** Opening RECORDS SHOWN block **

(** [name] is a variable with the value [v]. *)
Definition resolves (name v : string) : Prop :=
  forall c s, name_char c = false -> get_base_value (name +:+ String c s) = (v, String c s).

Lemma value_of_op ex name v op s :
  resolves name v -> name_char op = false -> op <> ")"%char -> op <> NUL ->
  value_of ex (name +:+ String op s) =
  (let! (value, variable) := apply_operation utf8_split strup strdown toupper tolower ex op v s in
   match variable with
   | String ")" variable => Ok (Some value, variable)
   | _ => Ok (None, variable)
   end).
Proof using.
  clear. intros Hn Hop H1 H2. unfold variable_get_value. rewrite (Hn op s Hop).
  cbn [first_char]. destruct (Ascii.eqb_spec op NUL); [done|]. destruct (Ascii.eqb_spec op ")"); [done|]. done.
Qed.

(** The dispatch on the operation character. *)
Section dispatch.
Context (ex : string -> ascii -> outcome (string * string)) (base v : string).
Abbreviation apply op := (apply_operation utf8_split strup strdown toupper tolower ex op base v).
Lemma apply_default : apply "-"%char = op_default ex base v.
Proof using. done. Qed.
Lemma apply_alternative : apply "+"%char = op_alternative ex base v.
Proof using. done. Qed.
Lemma apply_substring : apply ":"%char = op_substring utf8_split base v.
Proof using. done. Qed.
Lemma apply_prefix : apply "#"%char = op_remove_prefix ex base v.
Proof using. done. Qed.
Lemma apply_suffix : apply "%"%char = op_remove_suffix ex base v.
Proof using. done. Qed.
Lemma apply_replace : apply "/"%char = op_replace ex base v.
Proof using. done. Qed.
Lemma apply_upper : apply "^"%char = op_case utf8_split strup strdown toupper tolower "^" base v.
Proof using. done. Qed.
End dispatch.

(** The expansion of a text that is one variable with the operation [op]. *)
Lemma expand_op name v op s r :
  resolves name v -> name_char op = false -> op <> ")"%char -> op <> NUL ->
  apply_operation utf8_split strup strdown toupper tolower
    (fun t stop => loop (S (S (len (name +:+ String op s)))) t stop (Buf "" 0)) op v s = Ok (r, ")") ->
  expand utf8_split strup strdown toupper tolower get_base_value ("$(" +:+ name +:+ String op s) NUL
    = Ok (r, "").
Proof using.
  clear. intros Hn Hop H1 H2 Happ. unfold expand. cbn [String.append String.length].
  apply loop_value. rewrite (value_of_op _ name v op s Hn Hop H1 H2), Happ. done.
Qed.

Lemma expand_bad name v op s why :
  resolves name v -> name_char op = false -> op <> ")"%char -> op <> NUL ->
  apply_operation utf8_split strup strdown toupper tolower
    (fun t stop => loop (S (S (len (name +:+ String op s)))) t stop (Buf "" 0)) op v s = Bad why ->
  expand utf8_split strup strdown toupper tolower get_base_value ("$(" +:+ name +:+ String op s) NUL
    = Bad why.
Proof using.
  clear. intros Hn Hop H1 H2 Happ. unfold expand. cbn [String.append String.length].
  rewrite loop_variable by done. by rewrite (value_of_op _ name v op s Hn Hop H1 H2), Happ.
Qed.

Lemma loop_paren fuel s : plain ")" s = true -> loop (S fuel) (s +:+ ")") ")" (Buf "" 0) = Ok (s, ")").
Proof using. clear. intros Hs. apply loop_plain; [done|done|right; by exists ""]. Qed.

Lemma strip_suffix_app s p0 : strip_suffix (s +:+ p0) p0 = Ok (Some s).
Proof using.
  clear. unfold strip_suffix. rewrite str_length_app.
  destruct (Nat.ltb_spec (len s + len p0) (len p0)); [lia|].
  replace (len s + len p0 - len p0)%nat with (len s) by lia. rewrite str_drop_app by done.
  assert (String.prefix p0 p0 = true) as ->.
  { rewrite <- (str_app_nil_r p0) at 2. apply str_prefix_app. }
  do 2 f_equal. clear. induction s; [by destruct p0|]. cbn. by f_equal.
Qed.

Lemma loop_slash fuel s t :
  plain "/" s = true -> loop (S fuel) (s +:+ String "/" t) "/" (Buf "" 0) = Ok (s, String "/" t).
Proof using. clear. intros Hs. apply loop_plain; [done|done|right; by exists t]. Qed.

(** A pattern that does not select one of the other modes. *)
Definition mode_free (p0 : string) : Prop :=
  exists c s, p0 = String c s /\ c <> "/"%char /\ c <> "#"%char /\ c <> "%"%char.

(** Replacement of the first occurrence. *)
Lemma replace_plain fuel v p0 r :
  plain "/" p0 = true -> plain ")" r = true -> mode_free p0 ->
  op_replace (fun t stop => loop (S fuel) t stop (Buf "" 0)) v (p0 +:+ "/" +:+ r +:+ ")") =
    Ok (match strstr p0 v with
        | Some (before, found) => before +:+ r +:+ str_drop (len p0) found
        | None => v
        end, ")").
Proof using.
  clear. intros Hps Hr (c & s & Heq & H1%Ascii.eqb_neq & H2%Ascii.eqb_neq & H3%Ascii.eqb_neq).
  unfold op_replace.
  assert (first_char (p0 +:+ "/" +:+ r +:+ ")") = c) as -> by by subst p0.
  rewrite H1, H2, H3. cbn [orb o_bind]. change ("/" +:+ r +:+ ")") with (String "/" (r +:+ ")")).
  rewrite loop_slash by done. cbn [o_bind next_char]. rewrite loop_paren by done. cbn [o_bind].
  unfold replace_mode. rewrite H1, H2, H3. by subst p0.
Qed.

End meaning.

(** ** No name hides another *)

Section names.

(** No name in the list begins a later one, or a later one again. *)
Fixpoint no_clash (ns : list string) : bool :=
  match ns with
  | [] => true
  | n :: ns => forallb (fun m => negb (String.prefix n m)) ns && no_clash ns
  end.

Lemma prefix_name m n c s :
  str_forall name_char m = true -> name_char c = false ->
  String.prefix m (n +:+ String c s) = String.prefix m n.
Proof.
  intros Hm Hc. revert n. induction m as [|d m IH]; intros n; [by destruct n|].
  cbn in Hm. apply andb_prop in Hm as [Hd Hm]. destruct n as [|e n].
  - cbn. destruct (ascii_dec d c) as [->|]; [congruence|done].
  - cbn. destruct (ascii_dec d e); [by apply IH|done].
Qed.

Lemma prefix_refl n : String.prefix n n = true.
Proof. rewrite <- (str_app_nil_r n) at 2. apply str_prefix_app. Qed.

(** The branch of a name is found, if no earlier name begins it. *)
Lemma first_prefix_found ns n c s :
  forallb (str_forall name_char) ns = true -> no_clash ns = true -> n ∈ ns -> name_char c = false ->
  first_prefix (n +:+ String c s) ns = Some (String c s).
Proof.
  intros Hns Hcl Hn Hc. induction ns as [|m ns IH]; [by apply not_elem_of_nil in Hn|].
  cbn in Hns, Hcl. apply andb_prop in Hns as [Hm Hns]. apply andb_prop in Hcl as [Hf Hcl].
  cbn [first_prefix]. unfold has_prefix. rewrite prefix_name by done.
  apply elem_of_cons in Hn as [->|Hn].
  - rewrite prefix_refl. by rewrite str_drop_app.
  - rewrite forallb_forall in Hf. specialize (Hf n (proj1 (list_elem_of_In _ _) Hn)).
    apply negb_true_iff in Hf. rewrite Hf. by apply IH.
Qed.

Lemma first_prefix_other ns ms n c s :
  forallb (str_forall name_char) ns = true -> no_clash (ns ++ ms) = true -> n ∈ ms ->
  name_char c = false -> first_prefix (n +:+ String c s) ns = None.
Proof.
  intros Hns Hcl Hn Hc. induction ns as [|m ns IH]; [done|]. cbn in Hns, Hcl.
  apply andb_prop in Hns as [Hm Hns]. apply andb_prop in Hcl as [Hf Hcl].
  cbn [first_prefix]. unfold has_prefix. rewrite prefix_name by done.
  rewrite forallb_forall in Hf. specialize (Hf n). rewrite in_app_iff in Hf.
  specialize (Hf (or_intror (proj1 (list_elem_of_In _ _) Hn))). apply negb_true_iff in Hf.
  rewrite Hf. by apply IH.
Qed.
(* ===== verification/HistorySpec.v ===== *)
(** What the history of [History] guarantees: a type invariant of the develop
    state, the replay of a history into the modules, and that the history and the
    modules stay in step over edits; what undo makes of a history.

    [wf_dev] is the invariant. [replay] is the reference for going to a place in
    the history: a fold over the items of one module. *)

From Stdlib Require Import Ascii String.
From S2P Require Import Prelude Utility IopOrder IopModules Undo History.
Local Open Scope Z_scope.

(** ** The invariant *)

Definition wf_module (p : nat) (m : module_t) : Prop :=
  p <> 0%nat /\ mod_ptr (m_base m) = p /\
  length (m_params m) = m_params_size m /\ length (m_default_params m) = m_params_size m.

Definition raster_ok (ms : gmap nat module_t) (rs : gmap nat raster_mask_t) : Prop :=
  (forall p, is_Some (ms !! p) -> is_Some (rs !! p)) /\
  (forall p r, rs !! p = Some r -> r_sink_source r <> 0%nat -> is_Some (rs !! r_sink_source r)).

Definition wf_item (d : develop_t) (h : item_t) : Prop :=
  h_module h ∈ d_iop d /\
  exists m, d_modules d !! h_module h = Some m /\ length (h_params h) = m_params_size m.

(** The name and the number of a module. *)
Definition id_at (d : develop_t) (p : nat) : option (string * Z) := mod_id ∘ m_base <$> d_modules d !! p.

Record wf_dev (d : develop_t) : Prop := Wf {
  wf_modules : map_Forall wf_module (d_modules d);
  wf_rasters : raster_ok (d_modules d) (d_raster d);
  wf_nodup : NoDup (d_iop d);
  wf_iop : Forall (fun p => is_Some (d_modules d !! p)) (d_iop d);
  wf_ids : forall p q, p ∈ d_iop d -> q ∈ d_iop d -> id_at d p = id_at d q -> p = q;
  wf_prios : forall p m, p ∈ d_iop d -> d_modules d !! p = Some m -> mod_multi_priority (m_base m) <> -1;
  wf_items : Forall (wf_item d) (d_history d);
  wf_end : 0 <= d_history_end d <= Z.of_nat (length (d_history d));
}.
(* ===== verification/Mipmap.v ===== *)
(** The mipmap cache of common/mipmap_cache.c: the levels of scaled images, their
    keys and sizes, and the operations that do not compute pixels, as a client of
    what [CacheSpec] promises of common/cache.c.

    The three caches are [lossy_map]s whose data are addresses of buffers; the
    headers of the buffers (dt_mipmap_buffer_dsc) are in a map. A thumbnail file is
    named by its level and the number in its name, [cachedir.d/<level>/<number>.jpg].
    The JPEG code is a parameter. Scales ([iscale]) are left out. *)

From Stdlib Require Import Ascii String.
From S2P Require Import Prelude Cache CacheSpec.
Local Open Scope Z_scope.

(** ** Levels and keys *)

Definition DT_MIPMAP_0 : Z := 0.
Definition DT_MIPMAP_8 : Z := 8.
Definition DT_MIPMAP_F : Z := 9.
Definition DT_MIPMAP_FULL : Z := 10.
Definition DT_MIPMAP_NONE : Z := 11.

Definition get_key (imgid size : Z) : Z :=
  Z.lor (wrap_u32 (Z.shiftl (wrap_u32 size) 28)) (wrap_u32 (imgid - 1)).

Definition get_imgid (key : Z) : Z := wrap_u32 (Z.land key 268435455 + 1).

Definition get_size (key : Z) : Z := Z.shiftr key 28.

(** mipsizes of [dt_mipmap_cache_init]. *)
Definition mipsizes : list (Z * Z) :=
  [(180, 110); (360, 225); (720, 450); (1440, 900); (1920, 1200); (2560, 1600); (4096, 2560);
   (5120, 3200); (999999999, 999999999)].

Definition max_size (mip : Z) : Z * Z :=
  if mip =? DT_MIPMAP_F then default (0, 0) (mipsizes !! 2%nat)
  else default (0, 0) (mipsizes !! Z.to_nat mip).

(** sizeof(struct dt_mipmap_buffer_dsc) *)
Definition DSC_SIZE : Z := 64.

Definition buffer_size (mip : Z) : Z :=
  let '(w, h) := max_size mip in
  if mip <? DT_MIPMAP_F then wrap_u64 (DSC_SIZE + wrap_u64 (w * h * 4))
  else if mip =? DT_MIPMAP_F then wrap_u64 (DSC_SIZE + 4 * 4 * w * h)
  else 0.

(** The loop of [dt_mipmap_cache_get_matching_size] from level [k]. *)
Fixpoint matching_loop (sizes : list (Z * Z)) (k best width height : Z) : Z :=
  match sizes with
  | [] => best
  | (w, h) :: sizes =>
      if (wrap_u32 width <=? w) && (wrap_u32 height <=? h) then k
      else matching_loop sizes (k + 1) k width height
  end.

Definition dt_mipmap_cache_get_matching_size (width height : Z) : Z :=
  matching_loop mipsizes DT_MIPMAP_0 DT_MIPMAP_NONE width height.

Definition dt_mipmap_cache_get_min_mip_from_pref (value : string) : Z :=
  if String.eqb value "always" then 0
  else if String.eqb value "small" then 1
  else if String.eqb value "VGA" then 2
  else if String.eqb value "720p" then 3
  else if String.eqb value "1080p" then 4
  else if String.eqb value "WQXGA" then 5
  else if String.eqb value "4k" then 6
  else if String.eqb value "5K" then 7
  else DT_MIPMAP_NONE.

(** [while(rc < value) rc <<= 1]; [None] if it has not ended. *)
Fixpoint power_loop (fuel : nat) (rc value : Z) : option Z :=
  match fuel with
  | O => None
  | S fuel => if rc <? value then power_loop fuel (wrap_u32 (Z.shiftl rc 1)) value else Some rc
  end.

Definition nearest_power_of_two (fuel : nat) (value : Z) : option Z := power_loop fuel 1 value.

(** CLAMPS of the memory for thumbnails, an int64_t. *)
Definition max_mem (cache_memory : Z) : Z :=
  if Z.shiftl 100 20 <? cache_memory then
    (if cache_memory <? Z.shiftl 8 30 then cache_memory else Z.shiftl 8 30)
  else Z.shiftl 100 20.

(** ** Buffers *)

Definition DT_MIPMAP_BUFFER_DSC_FLAG_GENERATE : Z := 1.
Definition DT_MIPMAP_BUFFER_DSC_FLAG_INVALIDATE : Z := 2.

Definition DT_COLORSPACE_NONE : Z := -1.

Record dt_mipmap_buffer_dsc := Dsc {
  d_width : Z;
  d_height : Z;
  d_size : Z;
  d_flags : Z;
  d_color_space : Z;
  d_pixels : Z;        (* what the payload shows *)
}.


Record jpeg := Jpeg { jpg_width : Z; jpg_height : Z; jpg_color_space : Z; jpg_pixels : Z }.

Record mip_stats := Stats { requests : Z; near_match : Z; misses : Z; standin : Z }.

Record one_cache := One { one_map : lossy_map; one_stats : mip_stats }.

(** [w_jobs]: the load jobs added to the queue DT_JOB_QUEUE_SYSTEM_FG, image and
    level. [w_cachedir]: whether there is a directory for thumbnails. *)
Record dt_mipmap_cache_t := Mipmap {
  mip_thumbs : one_cache;
  mip_f : one_cache;
  mip_full : one_cache;
  w_cachedir : bool;
  w_dsc : gmap Z dt_mipmap_buffer_dsc;
  w_disk : gmap (Z * Z) jpeg;
  w_jobs : list (Z * Z);
}.

Definition _get_cache (w : dt_mipmap_cache_t) (mip : Z) : one_cache :=
  if mip =? DT_MIPMAP_FULL then mip_full w
  else if mip =? DT_MIPMAP_F then mip_f w
  else mip_thumbs w.

Definition set_cache (mip : Z) (c : one_cache) (w : dt_mipmap_cache_t) : dt_mipmap_cache_t :=
  if mip =? DT_MIPMAP_FULL then Mipmap (mip_thumbs w) (mip_f w) c (w_cachedir w) (w_dsc w) (w_disk w) (w_jobs w)
  else if mip =? DT_MIPMAP_F then Mipmap (mip_thumbs w) c (mip_full w) (w_cachedir w) (w_dsc w) (w_disk w) (w_jobs w)
  else Mipmap c (mip_f w) (mip_full w) (w_cachedir w) (w_dsc w) (w_disk w) (w_jobs w).

Definition set_map (mip : Z) (m : lossy_map) (w : dt_mipmap_cache_t) : dt_mipmap_cache_t :=
  set_cache mip (One m (one_stats (_get_cache w mip))) w.


Definition set_dsc v w := Mipmap (mip_thumbs w) (mip_f w) (mip_full w) (w_cachedir w) v (w_disk w) (w_jobs w).
Definition set_disk v w := Mipmap (mip_thumbs w) (mip_f w) (mip_full w) (w_cachedir w) (w_dsc w) v (w_jobs w).
Definition set_jobs v w := Mipmap (mip_thumbs w) (mip_f w) (mip_full w) (w_cachedir w) (w_dsc w) (w_disk w) v.


(** ** What is used of the lru cache *)

Definition admitsb (ls : list lease) (k : Z) (w : bool) : bool :=
  forallb (fun l => negb (le_key l =? k) || (negb w && negb (le_write l))) ls.

(** dt_cache_testget: the data and a lease, or nothing. *)
Definition testget (t k : Z) (w : bool) (m : lossy_map) : option Z * lossy_map :=
  match contents m !! k with
  | Some d => if admitsb (leases m) k w then (Some d, Lossy (contents m) (Lease t k w :: leases m)) else (None, m)
  | None => (None, m)
  end.

Fixpoint drop_lease (l : lease) (ls : list lease) : list lease :=
  match ls with
  | [] => []
  | l' :: ls => if bool_decide (le_thread l' = le_thread l /\ le_key l' = le_key l /\ le_write l' = le_write l)
                then ls else l' :: drop_lease l ls
  end.

(** dt_cache_release *)
Definition release (l : lease) (m : lossy_map) : lossy_map := Lossy (contents m) (drop_lease l (leases m)).

(** ** Getting a buffer *)



Definition dt_control_add_load_job (imgid mip : Z) (w : dt_mipmap_cache_t) : dt_mipmap_cache_t :=
  set_jobs (w_jobs w ++ [(imgid, mip)]) w.


(** DT_MIPMAP_PREFETCH_DISK: the name of the file has the key. *)
Definition get_prefetch_disk (imgid mip : Z) (w : dt_mipmap_cache_t) : dt_mipmap_cache_t :=
  if negb (w_cachedir w) then w
  else if (DT_MIPMAP_FULL <? mip) || (mip <? DT_MIPMAP_0) then w
  else match w_disk w !! (mip, get_key imgid mip) with
       | Some _ => dt_control_add_load_job imgid mip w
       | None => w
       end.






(** ** Allocation for the loaders of full images *)

(** The cache entry of a full image: whether its data are the static dead image, and
    the header. *)
Record full_entry := Full { fe_static : bool; fe_data_size : Z; fe_dsc : dt_mipmap_buffer_dsc }.

(** [has_buf]: buf->buf is not NULL; [memory]: dt_alloc_align succeeds. False is a
    NULL result. *)
Definition dt_mipmap_cache_alloc (has_buf memory : bool) (wd ht bpp : Z) (e : full_entry) : bool * full_entry :=
  let size := wrap_u64 (wrap_u64 (wrap_u64 (wd * ht) * bpp) + DSC_SIZE) in
  let init data_size d :=
    Full false data_size (Dsc (wrap_u32 wd) (wrap_u32 ht) size DT_MIPMAP_BUFFER_DSC_FLAG_GENERATE
                              DT_COLORSPACE_NONE (d_pixels d)) in
  if negb has_buf || fe_static e || (fe_data_size e <? size) then
    if memory then (true, init size (fe_dsc e)) else (false, Full true 0 (fe_dsc e))
  else (true, init (fe_data_size e) (fe_dsc e)).

(** ** Thumbnails on disk *)

Section disk.
(** The settings cache_disk_backend and cache_disk_backend_full; the final size of an
    image; whether a file can be decompressed and the file that a buffer is written
    to; whether the directory can be made, enough space is left and the file is
    written. *)
Context (backend backend_full : bool) (final_size : Z -> Z * Z).
Context (jpeg_ok : jpeg -> bool) (jpeg_write : dt_mipmap_buffer_dsc -> jpeg).
Context (mkdir_ok space_ok write_ok : bool).

Definition on_disk (mip : Z) (w : dt_mipmap_cache_t) : bool :=
  w_cachedir w && ((backend && (mip <? DT_MIPMAP_8)) || (backend_full && (mip =? DT_MIPMAP_8))).

(** The thumbnail file of an entry, if it can be loaded into the buffer. *)
Definition read_thumbnail (mip : Z) (f : jpeg) : option jpeg :=
  let '(mw, mh) := max_size mip in
  if negb (jpeg_ok f) || (mw <? jpg_width f) || (mh <? jpg_height f)
     || (jpg_color_space f =? DT_COLORSPACE_NONE)
  then None else Some f.

(** Size of the data, header and cost of a new entry. *)
Record allocated := Allocated { al_data_size : Z; al_dsc : dt_mipmap_buffer_dsc; al_cost : Z }.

** Closing RECORDS SHOWN block **

WORK ORDER → Exactly as written, copy the lines from the one containing "else (true, init" to the end of the entries, both ends included.

RESULT FOR THIS TASK →
  else (true, init (fe_data_size e) (fe_dsc e)).

(** ** Thumbnails on disk *)

Section disk.
(** The settings cache_disk_backend and cache_disk_backend_full; the final size of an
    image; whether a file can be decompressed and the file that a buffer is written
    to; whether the directory can be made, enough space is left and the file is
    written. *)
Context (backend backend_full : bool) (final_size : Z -> Z * Z).
Context (jpeg_ok : jpeg -> bool) (jpeg_write : dt_mipmap_buffer_dsc -> jpeg).
Context (mkdir_ok space_ok write_ok : bool).

Definition on_disk (mip : Z) (w : dt_mipmap_cache_t) : bool :=
  w_cachedir w && ((backend && (mip <? DT_MIPMAP_8)) || (backend_full && (mip =? DT_MIPMAP_8))).

(** The thumbnail file of an entry, if it can be loaded into the buffer. *)
Definition read_thumbnail (mip : Z) (f : jpeg) : option jpeg :=
  let '(mw, mh) := max_size mip in
  if negb (jpeg_ok f) || (mw <? jpg_width f) || (mh <? jpg_height f)
     || (jpg_color_space f =? DT_COLORSPACE_NONE)
  then None else Some f.

(** Size of the data, header and cost of a new entry. *)
Record allocated := Allocated { al_data_size : Z; al_dsc : dt_mipmap_buffer_dsc; al_cost : Z }.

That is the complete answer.